Characterising purposive samples



In some situations it is not possible to develop a random sample of cases to examine for evaluation purposes. There may be more immediate challenges, such as finding enough cases with sufficient information and sufficient quality of information.

The problem then is knowing to what extent, if at all, the findings from this purposive sample can be generalised, even in the more informal sense of speculating on the relevance of findings to other cases in the same general population.

One way this process can be facilitated is by "characterising" the sample, a term I have taken from elsewhere. It means to describe the distinctive features of something. This could best be done using attributes or measures that can, and probably already have been, used to describe the wider population where the sample came from. For example, the sample of people could be described as being of average age of 35 versus 25 in the whole population, and 35% women versus 55% in the wider population. This seems a rather basic idea, but it is not always applied.

Another more holistic way of doing so is to measure the diversity of the sample. This is relatively easy to do when the data set associated with the sample is in binary form, as for example is used in QCA analysis (i.e. cases are rows, columns are attributes and cell values of 0 or 1 indicate if the attributes was absent or present)

As noted in earlier blog postings,Simpsons Reciprocal Index is a useful measure of diversity. This takes into account two aspects of diversity: (a) richness, which in a data set could be seen in the number of unique configurations of attributes found across all the cases( think metaphorically of organisms - cases, chromosomes-configurations and genes-attributes) and (b) evenness, which could be seen in the relative number of cases having particular configurations. When the number of cases is evenly distributed across all configurations this is seen as being more diverse than when the number of cases per configuration varies.

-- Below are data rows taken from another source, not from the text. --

(** Mapping one more block: the new map is the old one with the block added,
    and no mapped block changes its contents. *)
Lemma alloc_inode_block_Ok fs i k i' b fs' :
  geom_ok fs → inode_wf fs i → 0 ≤ k → imap fs i k = 0 →
  alloc_inode_block i k fs = (Ok (i', b), fs') →
  k < MAX_FILE_BLOCKS ∧ inode_wf fs' i' ∧ evolves fs i fs' i' ∧
  is_data_block fs b ∧ ¬ owned fs i b ∧ b ≠ 0 ∧
  (∀ j, 0 ≤ j < MAX_FILE_BLOCKS →
     imap fs' i' j = if decide (j = k) then b else imap fs i j) ∧
  (∀ j, 0 ≤ j < MAX_FILE_BLOCKS → imap fs i j ≠ 0 →
     content fs' (imap fs i j) = content fs (imap fs i j)).
Proof.
  intros Hg Hwf Hk Hk0. unfold alloc_inode_block.
  change DIRECT_PTRS with 9. change PTRS_PER_BLOCK with 128. case_decide as Hk9.
  - intros (b'&fs1&Ha&Hrest)%sbind_Ok_inv. injection Hrest as <- <- <-.
    destruct (alloc_block_evolves _ _ _ _ Hg Hwf Ha)
      as (Hd&Hfree&Hused&Hne&_&Hno&Hca&Hma&Hev&Hwfa).
    assert (∀ j, 0 ≤ j < MAX_FILE_BLOCKS →
      imap fs1 (with_direct (<[Z.to_nat k := b']> (i_direct i)) i) j =
        if decide (j = k) then b' else imap fs i j) as Hm.
    { intros j Hj. rewrite <-Hma. unfold imap. simpl. change DIRECT_PTRS with 9.
      case_decide; [|by rewrite (decide_False (P:=j = k)) by lia].
      pose proof (wf_len _ _ Hwf). case_decide as Hjk.
      - subst. apply list_lookup_total_insert_eq. lia.
      - apply list_lookup_total_insert_ne. lia. }
    assert (0 ≤ k < MAX_FILE_BLOCKS) as Hkm
      by (unfold MAX_FILE_BLOCKS; change DIRECT_PTRS with 9; change PTRS_PER_BLOCK with 128; lia).
    split_and!; try done; try lia.
    + apply (wf_extend fs i fs1 _ k b'); try done; [apply Hev|simpl; rewrite length_insert; apply Hwf|].
      intros l Hl Hlf. apply (ev_used _ _ _ _ Hev); [|done].
      pose proof (geom_data_pos _ Hg). destruct Hl. lia.
    + destruct Hev as [G I M O U F C]. split; [done|done|by repeat split| |done..].
      intros l Hl. destruct (owned_extend fs i fs1 (with_direct (<[Z.to_nat k:=b']> (i_direct i)) i) k b' l
        eq_refl Hm Hl) as [->|?]; auto.
  - case_decide as Hk128; [done|].
    intros (i1&fs1&He&Hrest)%sbind_Ok_inv.
    destruct (ensure_indirect_Ok _ _ _ _ Hg Hwf He) as (Hind&Hdir&Hwf1&Hev1&Hm1&Hc1).
    apply sbind_Ok_inv in Hrest as (b'&fs2&Ha&Hrest).
    pose proof (geom_ok_same _ _ (ev_geom _ _ _ _ Hev1) Hg) as Hg1.
    destruct (alloc_block_evolves _ _ _ _ Hg1 Hwf1 Ha)
      as (Hd&Hfree&Hused&Hne&Hu32&Hno&Hc2&Hm2&Hev2&Hwf2).
    pose proof (geom_ok_same _ _ (ev_geom _ _ _ _ Hev2) Hg1) as Hg2.
    apply sbind_Ok_inv in Hrest as (buf&?&Hr&Hrest). injection Hr as Hr <-.
    apply fs_read_Ok in Hr as [-> Hlen]; [|done].
    apply sbind_Ok_inv in Hrest as ([]&fs3&Hw&Hrest). injection Hrest as <- <- <-.
    destruct (wf_indirect _ _ Hwf1 Hind) as (Hid&Hiu&Hidis).
    pose proof (geom_data_pos _ Hg1) as Hpos1.
    apply fs_write_Ok in Hw as Hw'; [|done|destruct Hid; lia|].
    2: { rewrite length_splice; [done|]. rewrite length_le_enc. lia. }
    destruct Hw' as (Hc3&Hbbm&Hibm&Hsb&Hs3).
    assert (∀ l, block_free fs3 l = block_free fs2 l) as Hf
      by (intros; unfold block_free; by rewrite Hbbm).
    assert (∀ j, 0 ≤ j < MAX_FILE_BLOCKS →
      imap fs3 i1 j = if decide (j = k) then b' else imap fs1 i1 j) as Hm.
    { intros j Hj. rewrite <-Hm2. unfold imap. change DIRECT_PTRS with 9.
      unfold MAX_FILE_BLOCKS in Hj. change DIRECT_PTRS with 9 in Hj.
      change PTRS_PER_BLOCK with 128 in Hj.
      destruct (decide (j < 9)); [by rewrite (decide_False (P:=j = k)) by lia|].
      rewrite !(decide_False (P:=i_indirect i1 = 0)) by done.
      rewrite Hc3, decide_True, ptr_at_splice by (done || lia).
      rewrite (decide_ext (j - 9 = k - 9) (j = k)) by lia. done. }
    assert (0 ≤ k < MAX_FILE_BLOCKS) as Hkm
      by (unfold MAX_FILE_BLOCKS; change DIRECT_PTRS with 9; change PTRS_PER_BLOCK with 128; lia).
    assert (evolves fs1 i1 fs3 i1) as Hev3.
    { destruct Hev2 as [G I M O U F C]. split.
      - by etrans.
      - congruence.
      - done.
      - intros l Hl. destruct (owned_extend fs1 i1 fs3 i1 k b' l eq_refl Hm Hl) as [->|?]; auto.
      - intros l Hl Hlf. rewrite Hf. auto.
      - intros l Hl Hlf. rewrite Hc3, decide_False; [auto|].
        intros ->. apply Hl. split; auto.
      - intros Hcnt%C. revert Hcnt. unfold counted. rewrite Hsb. intros ->.
        by apply count_if_ext. }
    pose proof (evolves_trans _ _ _ _ _ _ Hg Hev1 Hev3) as Hev.
    split_and!; [lia| |done| | |done| |].
    + eapply (wf_extend fs1 i1); try done.
      * apply Hev3.
      * apply Hwf1.
      * by rewrite Hf.
      * intros l Hl Hlf. rewrite Hf. apply (ev_used _ _ _ _ Hev2); [destruct Hl; lia|done].
    + by apply (is_data_block_same _ _ _ (ev_geom _ _ _ _ Hev1)).
    + intros [_ [Hbi|(j&Hj&Hjb)]].
      * revert He. case_decide as Hz; [congruence|]. intros [= <- <-].
        apply Hno. split; auto.
      * apply Hno. split; [done|]. right. exists j. by rewrite Hm1.
    + intros j Hj. rewrite Hm, Hm1 by done. done.
    + intros j Hj Hj0. rewrite Hc3, decide_False; [|by rewrite <-Hm1; auto].
      rewrite Hc2, Hc1; [done|]. rewrite <-Hm1; auto.
Qed.

(** ** Writing *)

Lemma block_written_imap fs fs' b buf i k :
  block_written fs fs' b buf → b ≠ i_indirect i → imap fs' i k = imap fs i k.
Proof.
  intros (Hc&_) Hb. unfold imap. case_decide; [done|]. case_decide; [done|].
  by rewrite Hc, decide_False by congruence.
Qed.

Lemma block_written_wf fs fs' b buf i :
  inode_wf fs i → block_written fs fs' b buf → b ≠ i_indirect i → inode_wf fs' i.
Proof.
  intros [W1 W2 W3 W4] Hw Hb. pose proof (λ k, block_written_imap _ _ _ _ _ k Hw Hb) as Hm.
  pose proof Hw as (_&Hbbm&_&_&Hs).
  assert (∀ l, block_free fs' l = block_free fs l) as Hf
    by (intros; unfold block_free; by rewrite Hbbm).
  split; [done| | |].
  - intros k. rewrite Hm, Hf, (is_data_block_same _ _ _ Hs). auto.
  - intros j k. rewrite !Hm. auto.
  - rewrite Hf, (is_data_block_same _ _ _ Hs). intros Hne.
    destruct (W4 Hne) as (?&?&?). split_and!; [done..|]. intros k. rewrite Hm. auto.
Qed.

(** No block index loses its block. *)
Definition grows fs i fs' i' : Prop :=
  ∀ k, 0 ≤ k < MAX_FILE_BLOCKS → imap fs i k ≠ 0 → imap fs' i' k ≠ 0.

(** Block [k] of the file is mapped to [b], and the file reads as before. *)
Definition mapped fs i fs' i' (k b : Z) : Prop :=
  inode_wf fs' i' ∧ evolves fs i fs' i' ∧ imap fs' i' k = b ∧ b ≠ 0 ∧ 0 ≤ k < MAX_FILE_BLOCKS ∧
  grows fs i fs' i' ∧
  ∀ pos, 0 ≤ pos / BLOCK_SIZE < MAX_FILE_BLOCKS → file_byte fs' i' pos = file_byte fs i pos.

Lemma map_block_Ok fs i k b0 p fs' :
  geom_ok fs → inode_wf fs i → 0 ≤ k → get_inode_block i k fs = Ok b0 →
  (if decide (b0 = 0) then
     let! p := alloc_inode_block i k in
     let! _ := fs_write p.2 zero_block in
     sret p
   else sret (i, b0)) fs = (Ok p, fs') →
  mapped fs i fs' p.1 k p.2.
Proof.
  intros Hg Hwf Hk Hget Hrun.
  apply get_inode_block_Ok in Hget as [-> Hkm]; [|done|apply Hwf|done].
  case_decide as Hz.
  2: { injection Hrun as <- <-. simpl. destruct Hkm; [|done].
       split_and!; auto using evolves_refl; by intros ?. }
  apply sbind_Ok_inv in Hrun as ([i1 b]&fs1&Ha&Hrun).
  apply sbind_Ok_inv in Hrun as ([]&fs2&Hw&Hrun). injection Hrun as <- <-. simpl in *.
  destruct (alloc_inode_block_Ok _ _ _ _ _ _ Hg Hwf Hk Hz Ha)
    as (Hk137&Hwf1&Hev1&Hd&Hno&Hb0&Hm1&Hc1).
  pose proof (geom_ok_same _ _ (ev_geom _ _ _ _ Hev1) Hg) as Hg1.
  assert (imap fs1 i1 k = b) as Hmb by (rewrite Hm1 by done; by rewrite decide_True).
  assert (b ≠ i_indirect i1) as Hbi.
  { destruct (decide (i_indirect i1 = 0)) as [->|Hi]; [done|].
    rewrite <-Hmb. by apply (wf_indirect _ _ Hwf1). }
  apply fs_write_Ok in Hw; [|done|pose proof (geom_data_pos _ Hg); destruct Hd; lia|done].
  pose proof (λ j, block_written_imap _ _ _ _ i1 j Hw Hbi) as Hm2.
  assert (owned fs1 i1 b) as Ho by (split; [done|]; right; eauto).
  split_and!; [by eapply block_written_wf| |by rewrite Hm2|done|done|done| |].
  - eapply evolves_trans; [done|done|]. eapply block_written_evolves; [done..|].
    intros l [Hl [->|(j&Hj&Hjl)]]; split; auto. right. exists j. by rewrite <-Hm2.
  - intros j Hj Hj0. rewrite Hm2, Hm1 by done. by case_decide.
  - intros pos Hpos. unfold file_byte. rewrite Hm2, Hm1 by done.
    destruct Hw as (Hc2&_). rewrite Hc2. destruct (decide (pos / BLOCK_SIZE = k)) as [->|Hne].
    + rewrite decide_False, decide_True, Hz, decide_True by done.
      apply list_lookup_total_correct, lookup_replicate. split; [done|].
      change BLOCK_SIZE with 512. pose proof (Z.mod_pos_bound pos 512). lia.
    + case_decide as Hp; [done|]. rewrite Hc1 by done. rewrite decide_False; [done|].
      intros <-. apply Hno. split; [done|]. right. eauto.
Qed.

(** Overwriting bytes [o .. o+|new|) of the block mapped at [k]. *)
Lemma overwrite_block_Ok fs i k b o new fs' :
  geom_ok fs → inode_wf fs i → 0 ≤ k < MAX_FILE_BLOCKS → imap fs i k = b → b ≠ 0 →
  length (content fs b) = 512%nat → (o + length new ≤ 512)%nat →
  fs_write b (splice o new (content fs b)) fs = (Ok tt, fs') →
  inode_wf fs' i ∧ evolves fs i fs' i ∧ (∀ j, imap fs' i j = imap fs i j) ∧
  ∀ pos, 0 ≤ pos / BLOCK_SIZE < MAX_FILE_BLOCKS →
    file_byte fs' i pos =
      if decide (k * 512 + Z.of_nat o ≤ pos < k * 512 + Z.of_nat (o + length new))
      then new !!! Z.to_nat (pos - (k * 512 + Z.of_nat o)) else file_byte fs i pos.
Proof.
  intros Hg Hwf Hk Hmb Hb0 Hlen Hfit Hw.
  destruct (wf_block _ _ Hwf k Hk) as [Hd Hu]; [by rewrite Hmb|]. rewrite Hmb in Hd, Hu.
  apply fs_write_Ok in Hw; [|done|pose proof (geom_data_pos _ Hg); destruct Hd; lia|].
  2: { by rewrite length_splice by lia. }
  assert (b ≠ i_indirect i) as Hbi.
  { destruct (decide (i_indirect i = 0)) as [->|Hi]; [done|].
    rewrite <-Hmb. by apply (wf_indirect _ _ Hwf). }
  pose proof (λ j, block_written_imap _ _ _ _ i j Hw Hbi) as Hm.
  split_and!; [by eapply block_written_wf| |done|].
  - eapply block_written_evolves; [done|done|split; [done|]; right; eauto|].
    intros l [Hl [->|(j&Hj&Hjl)]]; split; auto. right. exists j. by rewrite <-Hm.
  - intros pos Hpos. unfold file_byte. rewrite Hm. destruct Hw as (Hc&_). rewrite Hc.
    change BLOCK_SIZE with 512 in *. pose proof (Z.div_mod pos 512 ltac:(lia)).
    pose proof (Z.mod_pos_bound pos 512 ltac:(lia)).
    destruct (decide (pos / 512 = k)) as [Hpk|Hne].
    + rewrite Hpk, Hmb, decide_False, decide_True by done.
      rewrite !list_lookup_total_alt, lookup_splice by lia.
      destruct (decide (o ≤ Z.to_nat (pos mod 512) < o + length new)%nat).
      * rewrite decide_True by lia. do 2 f_equal. lia.
      * by rewrite !decide_False by (done || lia).
    + rewrite (decide_False (P:=k * 512 + Z.of_nat o ≤ pos < _)) by lia.
      case_decide as Hp; [done|]. rewrite decide_False; [done|].
      intros He. apply Hne. eapply (wf_inj _ _ Hwf); [lia|done|done|congruence].
Qed.

(** ** The loops *)

(** Below this offset the block index of a position fits in a [u32]. *)
Definition MAX_OFFSET : Z := 2 ^ 32 * BLOCK_SIZE.
Definition MAX_FILE_SIZE : Z := MAX_FILE_BLOCKS * BLOCK_SIZE.

Lemma pos_no_wrap pos : 0 ≤ pos < MAX_OFFSET →
  wrap64 pos = pos ∧ wrap32 (pos / BLOCK_SIZE) = pos / BLOCK_SIZE.
Proof.
  unfold MAX_OFFSET. change BLOCK_SIZE with 512. intros Hp. split; apply wrap_small; [lia|].
  split; [apply Z.div_pos; lia|apply Z.div_lt_upper_bound; lia].
Qed.

Lemma pos_block_range pos : 0 ≤ pos < MAX_FILE_SIZE ↔ 0 ≤ pos / BLOCK_SIZE < MAX_FILE_BLOCKS.
Proof.
  unfold MAX_FILE_SIZE, MAX_FILE_BLOCKS. change BLOCK_SIZE with 512.
  change DIRECT_PTRS with 9. change PTRS_PER_BLOCK with 128.
  pose proof (Z.div_mod pos 512 ltac:(lia)). pose proof (Z.mod_pos_bound pos 512 ltac:(lia)).
  lia.
Qed.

The degree of diversity in a data base can have consequences. Where a data set that has little diversity in terms of "richness" there is a possibility that configurations that are identified by QCA or other algorithmic based methods, will have limited external validity, because they may easily be contradicted by cases outside the sample data set that are different from already encountered configurations. A simple way of measuring this form of diversity is to calculate the original number of unique configurations in the sample data set as a percentage of the total number possible, given the number of binary attributes in the sample data set (which is 2 to the power of the number of attributes). The higher the percentage, the less risk that the findings will be contradicted by configurations found in new sets of data (all other things being constant).

Where a data set has little diversity in terms of "balance" it will be more difficult to assess the consistency of any configuration's association with an outcome, compared to others, because there will be more cases associated with some configurations than others. Where there are more cases of a given configuration there will be more opportunities for its consistency of association with an outcome to be challenged by contrary cases.

My suggestion therefore is that when results are published from the analysis of purposive samples there should be adequate characterisation of the sample, both in terms of: (a) simple descriptive statistics available on the sample and wider population, and (b) the internal diversity of the sample, relative to the maximum scores possible on the two aspects of diversity.